Preliminary data show improved reperfusion, significant clinical improvements in select patients
WEDNESDAY, March 21 (HealthDay News) -- Tenecteplase is superior to alteplase for the treatment of acute ischemic stroke for select patients, according to a study published in the March 22 issue of the New England Journal of Medicine.

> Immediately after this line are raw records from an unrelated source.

(** [component_manifest] *)
Definition component_manifest (components : list BlankComponent) : M Session bytes :=
  indexes ← sorted_component_indexes components;
  distinct ← lift (distinct_graphs components None indexes);
  manifest ← append_bytes COMPONENT_MANIFEST_DOMAIN;
  count ← lift (usize_u64 distinct "native blank component count exceeds u64");
  count ← append_varint count;
  for_each_class (length indexes) components (fun graph class manifest =>
    framed ← append_frame graph;
    multiplicity ← lift (usize_u64 (len class) "native blank component multiplicity exceeds u64");
    multiplicity ← append_varint multiplicity;
    mret (manifest ++ framed ++ multiplicity)) indexes (manifest ++ count).

(** [framed_digest] *)
Definition framed_digest (domain first second : bytes) : M Session bytes :=
  first ← append_frame first;
  second ← append_frame second;
  mret (digest [domain; first; second]).

(** ** Identities *)

(** [component_class] *)
Definition component_class (graph : bytes) : M Session bytes :=
  framed ← append_frame graph; mret (digest [COMPONENT_CLASS_DOMAIN; framed]).

(** The key of one canonical index. *)
Definition anonymous_key (scope class : bytes) (ordinal index : Z) : M Session bytes :=
  ordinal ← lift (usize_u64 ordinal "native blank component ordinal exceeds u64");
  ordinal ← append_varint ordinal;
  index ← lift (usize_u64 index "native blank canonical index exceeds u64");
  index ← append_varint index;
  mret (digest [ANONYMOUS_KEY_DOMAIN; scope; class; ordinal ++ index]).

(** [identities_for_order] *)
Definition identities_for_order (count : Z) (order : list Z) (scope class : bytes) (ordinal : Z)
    : M Session (list Identity) :=
  reserve_items 8 count;;
  allocate "native blank binding allocation failed";;
  indexes ← lift (invert_order "native blank binding order is invalid" order (replicate (Z.to_nat count) 0));
  reserve_items 64 count;;
  allocate "native blank identity allocation failed";;
  for_each (fun index result =>
    key ← anonymous_key scope class ordinal index;
    mret (result ++ [{| scope := scope; key := key |}])) indexes [].

(** The identities of one component fill the slots of its labels. *)
Definition bind_labels (global_labels : list Z) (local : list Identity) (result : list (option Identity))
    : outcome (list (option Identity)) :=
  '(_, result) ← ofor_each (fun label '(index, result) =>
    identity ← ok_or (get_at local index) (protocol "native blank component identity is missing");
    slot ← ok_or (get_at result label) (protocol "native blank component label is invalid");
    match slot with
    | Some _ => Err (protocol "native blank component identity is duplicated")
    | None => Ok (index + 1, <[Z.to_nat label := Some identity]> result)
    end) global_labels (0, result);
  Ok result.

(** [identities_for_components] *)
Definition identities_for_components (label_count : Z) (components : list BlankComponent) (scope : bytes)
    : M Session (list (option Identity)) :=
  reserve_items 65 label_count;;
  allocate "native blank identity allocation failed";;
  indexes ← sorted_component_indexes components;
  result ← for_each_class (length indexes) components (fun graph class result =>
      component_class ← component_class graph;
      '(_, result) ← for_each (fun component_index '(ordinal, result) =>
          component ← lift (index_at components component_index);
          local ← identities_for_order (len (global_labels component)) (order (alpha component))
                    scope component_class ordinal;
          result ← lift (bind_labels (global_labels component) local result);
          mret (ordinal + 1, result)) class (0, result);
      mret result) indexes (replicate (Z.to_nat label_count) None);
  ensure_not (existsb (fun slot => negb (is_some slot)) result)
    (protocol "native blank component identity ledger is incomplete");;
  mret result.

(** [rescope_identity] *)
Definition rescope_identity (identity : Identity) (snapshot_scope : bytes) : Identity :=
  {| scope := snapshot_scope;
     key := digest [ANONYMOUS_KEY_DOMAIN; snapshot_scope; scope identity; key identity] |}.

(** ** Digests of the document *)

(** [snapshot_scope]: the ordinal is zero. *)
Definition snapshot_scope (document_fingerprint : bytes) : bytes :=
  digest [SNAPSHOT_SCOPE_DOMAIN; document_fingerprint; [0]].

(** [structural_digest]: the model schema is two. *)
Definition structural_digest (row : bytes) : bytes :=
  digest [str "pyowl-core:structural-value:v1" ++ [0]; [2]; row].

(** [encode_iri_bytes] *)
Definition encode_iri_bytes (value : bytes) : M Session bytes :=
  tag ← append_varint 1;
  marker ← push_byte 2;
  framed ← append_frame value;
  mret (tag ++ marker ++ framed).

Definition ANONYMOUS_ONTOLOGY : bytes := str "anonymous-ontology".
Definition version_without_ontology : NativeError :=
  protocol "native anonymous scope has a version IRI without an ontology IRI".

(** [ontology_key_text] and [ontology_key_nodes] *)
Definition ontology_key_text (ontology_iri version_iri : option bytes) : M Session bytes :=
  match ontology_iri with
  | None => ensure_not (is_some version_iri) version_without_ontology;; copy_bytes ANONYMOUS_ONTOLOGY
  | Some ontology_iri =>
      result ← encode_iri_bytes ontology_iri;
      match version_iri with
      | None => mret result
      | Some version_iri =>
          version ← encode_iri_bytes version_iri;
          version ← append_bytes version;
          mret (result ++ version)
      end
  end.
Definition ontology_key_nodes (ontology_iri version_iri : option Node) : M Session bytes :=
  match ontology_iri with
  | None => ensure_not (is_some version_iri) version_without_ontology;; copy_bytes ANONYMOUS_ONTOLOGY
  | Some ontology_iri =>
      result ← copy_bytes (node_encoded ontology_iri);
      match version_iri with
      | None => mret result
      | Some version_iri => version ← append_bytes (node_encoded version_iri); mret (result ++ version)
      end
  end.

Mark Parsons, M.D., of the University of Newcastle in Australia, and colleagues conducted a phase 2B trial in which patients were randomized to receive alteplase (0.9 mg/kg) or tenecteplase (0.1 or 0.25 mg/kg) less than six hours after the onset of ischemic stroke. The eligibility criteria of a perfusion lesion at least 20 percent greater than the infarct core on baseline computed tomography (CT) perfusion imaging, and an associated vessel occlusion on CT angiography, favored selection of patients most likely to benefit from thrombolytic therapy.
The researchers found that, at baseline, the mean National Institutes of Health Stroke Scale score for all patients was 14.4 ± 2.6, and the time to treatment was 2.9 ± 0.8 hours. At 24 hours, significantly greater reperfusion and clinical improvement were seen in the two tenecteplase groups compared with the alteplase group. There were no significant differences in intracranial bleeding or other serious adverse events between the groups. For all efficacy outcomes, including absence of serious disability at 90 days, the higher dose of tenecteplase was significantly superior to the lower dose and to alteplase (72 percent of patients in the higher-dose group versus 40 percent in the alteplase group; P = 0.02).
"Tenecteplase was associated with significantly better reperfusion and clinical outcomes than alteplase in patients with stroke," the authors write.
Several authors disclosed financial ties to the pharmaceutical industry.